For this week’s Guest Post Friday, we welcome Tara L. Chadbourn. Tara is an attorney with ReavesColey PLLC in Chesapeake, VA, where she concentrates her practice on construction law, litigation and commercial litigation. Tara counsels owners, contractors, subcontractors and materials suppliers in various government and commercial construction matters. Tara can be reached at email@example.com.
You may have experienced and have certainly heard of the scenario in which a contractor waits to address a claim as part of project closeout, only to realize the applicable deadline has already passed. While there may have been discussions about claims during the course of the project, contractors cannot rely upon oral conversations about outstanding claims. Instead, contractors must be vigilant in satisfying notice requirements and preserving claims. While entitlement must still be proven, a contractor’s chances of recovery increase greatly if the contractor abides by notice requirements and consciously preserves claims in the following ways.
Contractors Must Acquaint Themselves with Contractual Notice Provisions:
Many prime and subcontract agreements contain stringent notice provisions that require the contractor to give notice within a certain time period or else the claim is expressly waived.
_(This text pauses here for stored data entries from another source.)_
(** [json.loads] reads back every plain value from the text [json.dumps]
    wrote for it. *)
Lemma scan_json_text (frepr : spec_float -> string) (v : value) :
  plain v = true -> reads_back frepr v.
Proof.
  induction v as [| b | z | f | s | l IH | d IH] using value_nested_ind;
    cbn [plain]; intros Hp limit fuel r Hfuel; try discriminate.
  - destruct fuel as [|fuel]; [cbn in Hfuel; lia | reflexivity].
  - destruct fuel as [|fuel]; [cbn in Hfuel; lia | destruct b; reflexivity].
  - destruct fuel as [|fuel]; [cbn in Hfuel; lia|].
    cbn [json_text]. unfold encode_basestring_ascii. cbn [app scan_once].
    rewrite decide_True by reflexivity. rewrite <- app_assoc. cbn [app].
    rewrite scanstring_escaped by (try assumption; rewrite length_app; cbn [length]; lia).
    reflexivity.
  - destruct l as [|x l].
    + destruct fuel as [|fuel]; [cbn in Hfuel; lia | reflexivity].
    + assert (Hall : Forall (reads_back frepr) (x :: l)).
      { clear Hfuel. revert Hp. induction IH as [|y l' Hy _ IH']; intros Hp;
          constructor; cbn [forallb] in Hp; apply andb_prop in Hp as [Hpy Hp]; auto. }
      rewrite json_text_list_cons in *. cbn [length] in Hfuel.
      rewrite length_app in Hfuel. cbn [length] in Hfuel.
      destruct fuel as [|fuel]; [lia|].
      cbn [app scan_once]. rewrite <- app_assoc. cbn [app].
      rewrite decide_False by discriminate. rewrite decide_False by discriminate.
      rewrite decide_True by reflexivity.
      set (body := join (lit ", ") (List.map (json_text frepr) (x :: l)) ++ ch "]" :: r).
      assert (Hb : exists c t, body = c :: t /\ starts_value c = true).
      { subst body. cbn [List.map]. rewrite join_cons, <- app_assoc.
        cbn [forallb] in Hp. apply andb_prop in Hp as [Hpx _].
        destruct (json_text_starts frepr x Hpx) as (c & t & -> & Hc).
        cbn [app]. eauto. }
      destruct Hb as (c & t & Hb & Hc). rewrite Hb.
      rewrite skip_ws_starts by exact Hc.
      rewrite decide_False
        by (intros ->; vm_compute in Hc; discriminate).
      rewrite <- Hb. subst body.
      rewrite (JSONArray_reads frepr l x Hall Hp limit fuel [] r) by lia.
      reflexivity.
  - destruct d as [|kv d].
    + destruct fuel as [|fuel]; [cbn in Hfuel; lia | reflexivity].
    + apply andb_prop in Hp as [Hp Hnd]. apply bool_decide_eq_true in Hnd.
      assert (Hall : Forall (fun kv => reads_back frepr kv.2) (kv :: d)).
      { clear Hfuel Hnd. revert Hp. induction IH as [|[k y] d' Hy _ IH']; intros Hp;
          constructor; cbn [forallb] in Hp; apply andb_prop in Hp as [Hpy Hp];
          [apply andb_prop in Hpy as [_ Hpy]|]; auto. }
      rewrite json_text_dict_cons in *. cbn [length] in Hfuel.
      rewrite length_app in Hfuel. cbn [length] in Hfuel.
      destruct fuel as [|fuel]; [lia|].
      rewrite members_cons.
      cbn [app scan_once]. rewrite <- !app_assoc. cbn [app].
      rewrite decide_False by discriminate. rewrite decide_True by reflexivity.
      rewrite skip_ws_keep by reflexivity.
      rewrite decide_False by discriminate. rewrite decide_True by reflexivity.
      rewrite (JSONObject_reads frepr d kv Hall Hp limit fuel [] r) by lia.
      cbn [app]. rewrite dict_of_pairs_NoDup by exact Hnd. reflexivity.
Qed.

Lemma loads_json_text (frepr : spec_float -> string) (limit : N) (v : value) :
  plain v = true -> loads limit (json_text frepr v) = Ok v.
Proof.
  intros Hp. unfold loads.
  destruct (json_text_starts frepr v Hp) as (c & t & Hd & Hc).
  assert (Hbom : strip_prefix [65279%N] (json_text frepr v) = None).
  { rewrite Hd. cbn [strip_prefix].
    rewrite decide_False; [reflexivity|].
    intros <-. vm_compute in Hc. discriminate. }
  rewrite Hbom.
  rewrite <- (app_nil_r (json_text frepr v)) at 2.
  rewrite skip_ws_json_text by exact Hp.
  rewrite (scan_json_text frepr v Hp) by lia. reflexivity.
Qed.

(** The text [json.dumps] writes for a plain value is ASCII. *)
Lemma join_ascii (sep : str) (parts : list str) :
  Forall (fun c => (c < 128)%N) sep ->
  Forall (Forall (fun c => (c < 128)%N)) parts ->
  Forall (fun c => (c < 128)%N) (join sep parts).
Proof.
  intros Hsep. induction 1 as [|p ps Hp Hps IH]; [constructor|].
  rewrite join_cons. apply Forall_app; split; [exact Hp|].
  destruct ps as [|q ps]; [constructor|].
  apply Forall_app; split; [exact Hsep | exact IH].
Qed.

Lemma json_text_plain_ascii (frepr : spec_float -> string) (v : value) :
  plain v = true -> Forall (fun c => (c < 128)%N) (json_text frepr v).
Proof.
  induction v as [| b | z | f | s | l IH | d IH] using value_nested_ind;
    cbn [plain]; intros Hp; try discriminate.
  - apply ascii_check. reflexivity.
  - destruct b; apply ascii_check; reflexivity.
  - apply encode_basestring_ascii_lt.
  - destruct l as [|x l]; [apply ascii_check; reflexivity|].
    rewrite json_text_list_cons. constructor; [reflexivity|].
    apply Forall_app; split; [|repeat constructor].
    apply join_ascii; [apply ascii_check; reflexivity|].
    revert Hp. induction IH as [|y l' Hy _ IH']; intros Hp; cbn [List.map];
      constructor; cbn [forallb] in Hp; apply andb_prop in Hp as [Hpy Hp]; auto.
  - destruct d as [|kv d]; [apply ascii_check; reflexivity|].
    apply andb_prop in Hp as [Hp _].
    rewrite json_text_dict_cons. constructor; [reflexivity|].
    apply Forall_app; split; [|repeat constructor].
    apply join_ascii; [apply ascii_check; reflexivity|].
    revert Hp. induction IH as [|[k y] d' Hy _ IH']; intros Hp; cbn [List.map];
      constructor; cbn [forallb] in Hp; apply andb_prop in Hp as [Hpy Hp];
      [apply andb_prop in Hpy as [_ Hpy]|]; auto.
    cbn [member]. apply Forall_app; split; [apply encode_basestring_ascii_lt|].
    apply Forall_app; split; [apply ascii_check; reflexivity | auto].
Qed.

(** A plain value holds no integer: [json.dumps] writes its text, whatever
    the limit. *)
Lemma plain_within_limit (limit : N) (v : value) :
  plain v = true -> within_limit limit v = true.
Proof.
  induction v as [| b | z | f | s | l IH | d IH] using value_nested_ind;
    cbn [plain within_limit]; intros Hp; try reflexivity; try discriminate.
  - revert Hp. induction IH as [|y l' Hy _ IH']; intros Hp; [reflexivity|].
    cbn [forallb] in *. apply andb_prop in Hp as [Hpy Hp].
    rewrite (Hy Hpy), (IH' Hp). reflexivity.
  - apply andb_prop in Hp as [Hp _].
    revert Hp. induction IH as [|[k y] d' Hy _ IH']; intros Hp; [reflexivity|].
    cbn [forallb snd] in *. apply andb_prop in Hp as [Hpy Hp].
    apply andb_prop in Hpy as [_ Hpy].
    rewrite (Hy Hpy), (IH' Hp). reflexivity.
Qed.

Lemma dumps_plain (frepr : spec_float -> string) (limit : N) (v : value) :
  plain v = true -> dumps frepr limit v = Ok (json_text frepr v).
Proof.
  intros Hp. rewrite dumps_json_text, (plain_within_limit limit v Hp). reflexivity.
Qed.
The deadline for notice is often only a few days after the occurrence giving rise to the claim or the contractor becoming aware of the claim. To avoid waiver, contractors must carefully review their contracts for provisions requiring notice of a claims for adjustment for a variety of situations to include unforeseen site conditions, trade sequencing changes, project delay or scope of work changes.
In addition to reviewing the prime or subcontract for strict notice provisions, contractors would be wise to include the same notice provisions in contracts with lower-tier contractors.
Contractors must also ensure that project managers and other key personnel are aware of the contractual notice requirements and monitoring the deadlines during the course of project performance. If those with boots on the ground are unaware of the notice deadlines, then important deadlines may expire and claims will be waived.
Contractors Must Be Careful to Preserve Claims in Release and Lien Waiver Form
Many contractors are required to execute partial waiver and release of lien forms during the course of a project. The forms are often drafted to waive and release all liens and claims through a specified date. If a contractor is aware of a claim or of facts that may later lead to a claim, the contractor must expressly exclude such claims or potential claims from the partial waiver and release of lien. Courts strictly construe release and waiver forms and will deny recovery on a contractor’s unpreserved bond claim, mechanic’s lien claim or other claim.
Contractors can take the following simple steps to protect themselves in signing release and lien waiver forms:
- Review each release and waiver form closely;
- Consider limiting the scope to a specific payment application, instead of waiving all claims through a specified date;
- If claims or potential claims are known, describe the claims and expressly exclude them from the scope of the release and waiver. For example, unapproved change orders can be identified and excluded.
Reviewing Contract Modifications:
Unwary contractors can also waive claims in contract modifications. To preserve claim rights, contractors must carefully review contract modifications. Contractors should look out for broad release language. For example, on federal projects, a contractor should be on the lookout for language like “In consideration of the modification agreed to herein, the Contractor hereby releases the Government from any and all liability under this contract for further equitable adjustment attributable to such facts or circumstances giving rise to the “proposal for adjustment.’”
Similar to the above-described handling of release and lien waiver forms, the contractor should expressly identify and exclude all unresolved issues between the parties, claims and potential claims in contract modifications in order to preserve such claims. If the owner or higher-tier contractor refuses to allow the express reservation, then the contractor can try to protect itself by expressly signing the modification under protest.
Notice Provisions for Federal Projects:
For any federal projects, be sure to review the provisions incorporated by reference into your prime contract or subcontract as there may be time limitations for notice of claims or requests for equitable adjustment.
For example, FAR 52.242-14, pertaining to suspension of work, prohibits claims for costs incurred more than twenty (20) days before the contractor gives written notice of a government-caused delay, suspension or interruption of work (unless the government issues a suspension order). FAR 52.242-14 goes on to require that contractors give notice of the amount of the claim as soon as practicable after the termination of the government-caused delay, suspension or interruption of work, but not later than the date of final payment.
Similarly, FAR 52.236-2, pertaining to differing site conditions, requires the contractor to “promptly” give written notice of differing site conditions before the conditions are disturbed. Otherwise, no adjustments will be made for differing site conditions, unless the contracting officer agrees to extend the deadline for notice.
Contractors’ awareness must go beyond the more obvious notice deadlines such as those for payment bond claims and mechanic’s liens.
The above notice requirements can be harsh and devastating to a contractor’s bottom line. Contractors must monitor all notice triggers and be careful to preserve claims during the course of performance.
The above discussion of notice requirements and ways to preserve claims is not comprehensive or tailored to a specific contracting tier. Contractors should consult a construction attorney to obtain advice tailored to their circumstances.